The Art of Censorship

Daniel Grant writes at Inside Higher Ed about the question of controversial art: “There are no rules of the road to help art instructors and college administrators in this realm.”

Actually, there are many rules of the road long established by the art world and the theorists of freedom of speech. It’s very easy: you are not allowed to engage in physical harm or violate the rights of others by damaging the property of other. But Grant’s essay is a very disturbing embrace of censorship at art schools.

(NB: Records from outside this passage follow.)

(* ===== verification/Servers.v ===== *)
(** The servers put together ([cgiServer/cgiserver.cpp], [webServer/staticServer.cpp],
    [netLayer/http/HttpServer.cpp]): their constructors, [start()] and [stop()], over the
    thread pool, the TCP server with its event-loop threads, and the idle wheels, each a
    component with a model of its own. *)

From S2P Require Import Prelude Timestamp EventLoopThread Acceptor TcpServer ThreadPool StaticServer.

Module Servers.

(** ** The thread pool of a server *)

Definition new_ThreadPool : ThreadPool.ThreadPool := ThreadPool.mkPool [] false 0 0 0 0 0 0 [] 0 [] [] [] [] [].

(** [ThreadPool::start(int)]; [reserve] of a negative number throws. *)
Definition pool_start (numThreads : Z) (p : ThreadPool.ThreadPool) : res ThreadPool.ThreadPool :=
  assert! bool_decide (ThreadPool.threads p = 0%nat) in
  if numThreads <? 0 then Err LengthError
  else Ok (ThreadPool.start (Z.to_nat numThreads) (ThreadPool.maxQueueSize_ p)).

(** ** HttpServer *)

(** [HttpServer::HttpServer] and [start()]: the TCP server's, with its callbacks replaced. *)
Definition new_HttpServer : Z → bytes → bytes → Z → Z → Z → Descriptors.Table → res TcpServer.Server := TcpServer.new_TcpServer.
Definition HttpServer_start : Z → TcpServer.Server → res TcpServer.Server := TcpServer.start.

(** ** The CGI server *)

Record CgiServer := mkCgiServer {
  server_ : TcpServer.Server;
  poolThreads_ : Z;
  loopThreads_ : Z;
  threadPool_ : ThreadPool.ThreadPool;
}.

(** [sock], [idle] and [bound]: the answers of the kernel for the listening socket. *)
Definition new_CgiServer (ipPort : bytes) (sock idle bound : Z) (k : Descriptors.Table) (poolThreads loopThreads : Z) : res CgiServer :=
  let! s := TcpServer.new_TcpServer 0 ipPort (str "CGIServer") sock idle bound k in
  Ok (mkCgiServer s poolThreads loopThreads new_ThreadPool).

(** [start()]; [answer] is listen's. *)
Definition CgiServer_start (answer : Z) (s : CgiServer) : res CgiServer :=
  let! pool := pool_start (poolThreads_ s) (threadPool_ s) in
  let! server := TcpServer.setThreadNum (loopThreads_ s) (server_ s) in
  let! server := TcpServer.start answer server in
  Ok (mkCgiServer server (poolThreads_ s) (loopThreads_ s) pool).

(** ** The web server *)

Section web.
Context `{!StaticServer.CircularBuffer}.

(** The part of [StaticServer] that keeps the connections is a model of its own; [quits]
    are the loops that [stop()] has told to quit. *)
Record WebServer := mkWeb {
  base : CgiServer;
  static_ : StaticServer.StaticServer;
  quits : list Z;
}.

Definition new_StaticServer (ipPort : bytes) (sock idle bound : Z) (k : Descriptors.Table)
    (poolThreads loopThreads maxConnections : Z) (idleDownLineTime : Timestamp.double) : res WebServer :=
  let! s := TcpServer.new_TcpServer 0 ipPort (str "StaticServer") sock idle bound k in
  Ok (mkWeb (mkCgiServer s poolThreads loopThreads new_ThreadPool)
        (StaticServer.new_StaticServer loopThreads maxConnections idleDownLineTime) []).

(** [start()]: as the CGI server's, and then a wheel and a timer for each loop. *)
Definition StaticServer_start (answer : Z) (s : WebServer) : res WebServer :=
  let! b := CgiServer_start answer (base s) in
  let! (loops, st) := StaticServer.start (TcpServer.threadPool_ (server_ b)) (static_ s) in
  Ok (mkWeb (mkCgiServer (TcpServer.set_pool loops (server_ b)) (poolThreads_ b) (loopThreads_ b) (threadPool_ b)) st (quits s)).

(** [stop()], up to the joins of the thread pool and after them. *)
Definition StaticServer_stop (s : WebServer) : res WebServer :=
  let b := base s in
  let pool := ThreadPool.stop (threadPool_ b) in
  let! (ls, loops) := EventLoopThreadPool.getNextLoops true (Z.to_nat (loopThreads_ b)) (TcpServer.threadPool_ (server_ b)) in
  Ok (mkWeb (mkCgiServer (TcpServer.set_pool loops (server_ b)) (poolThreads_ b) (loopThreads_ b) pool) (static_ s) (quits s ++ ls)).

End web.

(** ** Properties *)

(** The TCP server inside, at the values the servers give it. *)
Lemma tcp_started o n nameArg ipPort sock idle :
  TcpServer.start_ok o n ipPort sock idle →
  ∃ s0 s1 s2, TcpServer.new_TcpServer 0 ipPort nameArg sock idle 0 (Descriptors.mkTable o []) = Ok s0 ∧
    TcpServer.setThreadNum n s0 = Ok s1 ∧ TcpServer.start 0 s1 = Ok s2 ∧
    TcpServer.inv (TcpServer.mkSetting o nameArg ipPort 0 (map (λ k, Z.of_nat k + 1) (seq 0 (Z.to_nat n)))) s2.
Proof.
  intros Hok. pose proof (TcpServer.started_server_ok o n nameArg ipPort sock idle Hok) as W. unfold TcpServer.started_server in W.
  destruct (TcpServer.new_TcpServer _ _ _ _ _ _ _) as [s0|] eqn:E0; [|done]. cbn [res_bind] in W.
  destruct (TcpServer.setThreadNum n s0) as [s1|] eqn:E1; [|done]. cbn [res_bind] in W.
  destruct (TcpServer.start 0 s1) as [s2|] eqn:E2; [|done]. destruct W as [Hi _]. by exists s0, s1, s2.
Qed.

Lemma tcp_fresh n nameArg ipPort sock idle k s0 s1 s2 :
  TcpServer.new_TcpServer 0 ipPort nameArg sock idle 0 k = Ok s0 → TcpServer.setThreadNum n s0 = Ok s1 →
  TcpServer.start 0 s1 = Ok s2 → TcpServer.conns s2 = [].
Proof.
  unfold TcpServer.new_TcpServer, TcpServer.setThreadNum, TcpServer.start. intros E0 E1 E2.
  destruct (Acceptor.new_Acceptor _ _ _ _) as [[a t]|]; [|done]. injection E0 as <-.
  destruct (0 <=? n); [|done]. injection E1 as <-. cbn in E2.
  destruct (negb _); [|done]. by injection E2 as <-.
Qed.

(** The CGI server starts: the pool has its workers, none of them with a task, and the TCP
    server satisfies its invariant, so that every theorem about it holds from here. *)
Theorem cgi_server_starts o poolThreads loopThreads ipPort sock idle :
  TcpServer.start_ok o loopThreads ipPort sock idle → 0 ≤ poolThreads →
  wp (let! s := new_CgiServer ipPort sock idle 0 (Descriptors.mkTable o []) poolThreads loopThreads in CgiServer_start 0 s)
    (λ s, threadPool_ s = ThreadPool.start (Z.to_nat poolThreads) 0 ∧
      TcpServer.inv (TcpServer.mkSetting o (str "CGIServer") ipPort 0 (map (λ k, Z.of_nat k + 1) (seq 0 (Z.to_nat loopThreads)))) (server_ s) ∧
      TcpServer.conns (server_ s) = []).
Proof.
  intros Hok Hp. destruct (tcp_started o loopThreads (str "CGIServer") ipPort sock idle Hok) as (s0 & s1 & s2 & E0 & E1 & E2 & Hinv).
  unfold new_CgiServer. rewrite E0. cbn [res_bind]. unfold CgiServer_start, pool_start.
  cbn [poolThreads_ loopThreads_ server_ threadPool_ new_ThreadPool ThreadPool.threads ThreadPool.maxQueueSize_].
  rewrite bool_decide_true, (proj2 (Z.ltb_ge _ _)) by done. cbn [res_bind]. rewrite E1. cbn [res_bind]. rewrite E2.
  cbn [res_bind wp threadPool_ server_]. split_and!; [done|exact Hinv|]. by apply (tcp_fresh _ _ _ _ _ _ _ _ _ E0 E1 E2).
Qed.

(** A negative number of threads is not refused: it ends the start with an exception. *)
Lemma negative_pool n : n < 0 → pool_start n new_ThreadPool = Err LengthError.
Proof. intros Hn. unfold pool_start. cbn. by rewrite (proj2 (Z.ltb_lt _ _)). Qed.

(** Starting a server twice fails the assertion of the pool, unless the pool has no threads. *)
Lemma start_twice n p : 0 < n → pool_start n new_ThreadPool = Ok p → pool_start n p = Err AssertFailed.
Proof.
  intros Hn. unfold pool_start at 1. cbn. rewrite (proj2 (Z.ltb_ge _ _)) by lia. intros [= <-].
  unfold pool_start. cbn. by rewrite bool_decide_false by lia.
Qed.

(** The calls of [getNextLoop] that [start()] makes. *)
Lemma start_loops_deals `{!StaticServer.CircularBuffer} n p st p' st' :
  StaticServer.start_loops n p st = Ok (p', st') → ∃ ls, EventLoopThreadPool.getNextLoops true n p = Ok (ls, p').
Proof.
  revert p st. induction n as [|n IH]; intros p st; cbn [StaticServer.start_loops EventLoopThreadPool.getNextLoops].
  { intros [= <- _]. by eexists. }
  destruct (StaticServer.size_of_double _); [|done]. cbn [res_bind].
  destruct (EventLoopThreadPool.getNextLoop true p) as [[l q]|]; [|done]. cbn [res_bind]. intros E.
  destruct (IH _ _ E) as [ls ->]. by eexists.
Qed.

Lemma nth_all (l : list Z) : map (λ i, nth i l 0) (seq 0 (length l)) = l.
Proof.
  induction l as [|x l IH]; [done|]. cbn [length seq map nth]. f_equal. rewrite <- (seq_shift (length l) 0), map_map.
  rewrite <- IH at 2. done.
Qed.

(** As many calls as there are loops give each of them once and leave the pool as it was. *)
Lemma deal_all p :
  EventLoopThreadPool.started_ p = true → EventLoopThreadPool.next_ p = 0 →
  0 < zlen (EventLoopThreadPool.loops_ p) < 2 ^ 31 →
  EventLoopThreadPool.getNextLoops true (length (EventLoopThreadPool.loops_ p)) p = Ok (EventLoopThreadPool.loops_ p, p).
Proof.
  intros Hs Hn Hl. rewrite EventLoopThreadPool.getNextLoops_spec by (done || lia). rewrite Hn. f_equal. f_equal.
  - etransitivity; [|apply nth_all]. apply map_ext_in. intros i Hi%in_seq. rewrite Z.mod_small by lia. f_equal. lia.
  - rewrite Z.add_0_l, Z.mod_same by lia. destruct p; cbn in *. by subst.
Qed.

(** The web server starts when the idle time is a second or more: the pool has its workers, the TCP server satisfies its invariant,
    every loop has one wheel and one timer; and [stop()] stops the pool and tells every loop
    once to quit. *)
Theorem web_server_starts `{!StaticServer.CircularBuffer} o poolThreads loopThreads maxConnections idleTime secs ipPort sock idle :
  TcpServer.start_ok o loopThreads ipPort sock idle → 0 ≤ poolThreads → 0 < loopThreads →
  StaticServer.size_of_double idleTime = Ok secs → (0 < secs)%nat →
  let loops := map (λ k, Z.of_nat k + 1) (seq 0 (Z.to_nat loopThreads)) in
  wp (let! s := new_StaticServer ipPort sock idle 0 (Descriptors.mkTable o []) poolThreads loopThreads maxConnections idleTime in
      StaticServer_start 0 s)
    (λ s, threadPool_ (base s) = ThreadPool.start (Z.to_nat poolThreads) 0 ∧
      TcpServer.inv (TcpServer.mkSetting o (str "StaticServer") ipPort 0 loops) (server_ (base s)) ∧
      TcpServer.conns (server_ (base s)) = [] ∧
      StaticServer.timers (static_ s) = loops ∧
      (∀ l, is_Some (StaticServer.map_ (static_ s) !! l) ↔ l ∈ loops) ∧
      wp (StaticServer_stop s) (λ s', quits s' = loops ∧ ThreadPool.isRunning_ (threadPool_ (base s')) = false)).
Proof.
  intros Hok Hp Hn Hsz Hi loops. pose proof (TcpServer.so_threads _ _ _ _ _ Hok) as Hb.
  destruct (tcp_started o loopThreads (str "StaticServer") ipPort sock idle Hok) as (s0 & s1 & s2 & E0 & E1 & E2 & Hinv).
  pose proof (tcp_fresh _ _ _ _ _ _ _ _ _ E0 E1 E2) as Hc.
  pose proof (TcpServer.i_pool _ _ Hinv) as (Hst & Hlen & Hnext).
  pose proof (TcpServer.i_setting _ _ Hinv) as (_ & _ & _ & Hloops). cbn in Hloops. fold loops in Hloops.
  unfold new_StaticServer. rewrite E0. cbn [res_bind]. unfold StaticServer_start, CgiServer_start, pool_start.
  cbn [base static_ poolThreads_ loopThreads_ server_ threadPool_ new_ThreadPool ThreadPool.threads ThreadPool.maxQueueSize_].
  rewrite bool_decide_true, (proj2 (Z.ltb_ge _ _)) by done. cbn [res_bind]. rewrite E1. cbn [res_bind]. rewrite E2. cbn [res_bind server_].
  set (p := TcpServer.threadPool_ s2) in *.
  assert (zlen (EventLoopThreadPool.loops_ p) = loopThreads) as Hl.
  { rewrite Hloops. unfold loops. rewrite length_map, length_seq. lia. }
  assert (EventLoopThreadPool.next_ p = 0) as Hx.
  { rewrite Hnext, Hc; [by apply Z.mod_0_l; lia|]. intros F. rewrite F in Hl. cbn in Hl. lia. }
  destruct (StaticServer.start_static loopThreads maxConnections idleTime secs p Hst Hx Hl ltac:(lia) Hsz Hi)
    as (p' & st & Es & Hsi & _ & _ & Ht & _ & Hm).
  pose proof Es as Es'. unfold StaticServer.start in Es'. cbn [StaticServer.loopThreads_ StaticServer.new_StaticServer] in Es'.
  apply start_loops_deals in Es' as [ls Ed].
  assert (Z.to_nat loopThreads = length (EventLoopThreadPool.loops_ p)) as Hk by lia.
  rewrite Hk, (deal_all p Hst Hx) in Ed by lia. injection Ed as _ <-. rewrite Es. cbn [res_bind].
  assert (TcpServer.set_pool p s2 = s2) as -> by (unfold p; by destruct s2).
  cbn [wp base server_ threadPool_ static_]. split_and!; [done|exact Hinv|exact Hc|by rewrite Ht, Hloops|by intros l; rewrite Hm, Hloops|].
  unfold StaticServer_stop. cbn [base loopThreads_ server_ threadPool_ quits]. fold p. rewrite Hk, (deal_all p Hst Hx) by lia.
  cbn [res_bind wp quits base threadPool_]. by rewrite Hloops.
Qed.

End Servers.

A key example Grant offers is an art student who nearly kills himself by locking himself in a box full of snow. This seems easily regulated by a prohibition of physical harm. What shouldn’t be acceptable is the new regulation Grant describes at the Maryland Institute College of Art, which prohibits “works that involve physical/emotional stress (potential or real) to the artist and/or audience.”

This is a typical example of how colleges can expand campus rules to absurd new heights. You take a legitimate form of regulation: physical harm. Then you use a slightly vaguer term instead of harm: “stress.” Then you add on a completely different kind of regulation: “emotional.” Then you add on yet another vague term: “potential.” Pretty soon, you’ve got a regulation like the Maryland Institute College of Art, which could be used to ban most of the great art ever produced. After all, what art doesn’t cause “potential emotional stress” in someone? Obviously, any nudity causes potential emotional stress in some people. That wipes out a lot of art at the start. And any political art is pretty much guaranteed to cause emotional stress. And wouldn’t we have to worry about the potential emotional stress experienced by an agoraphobe seeing a landscape painting or a photograph of a crowd?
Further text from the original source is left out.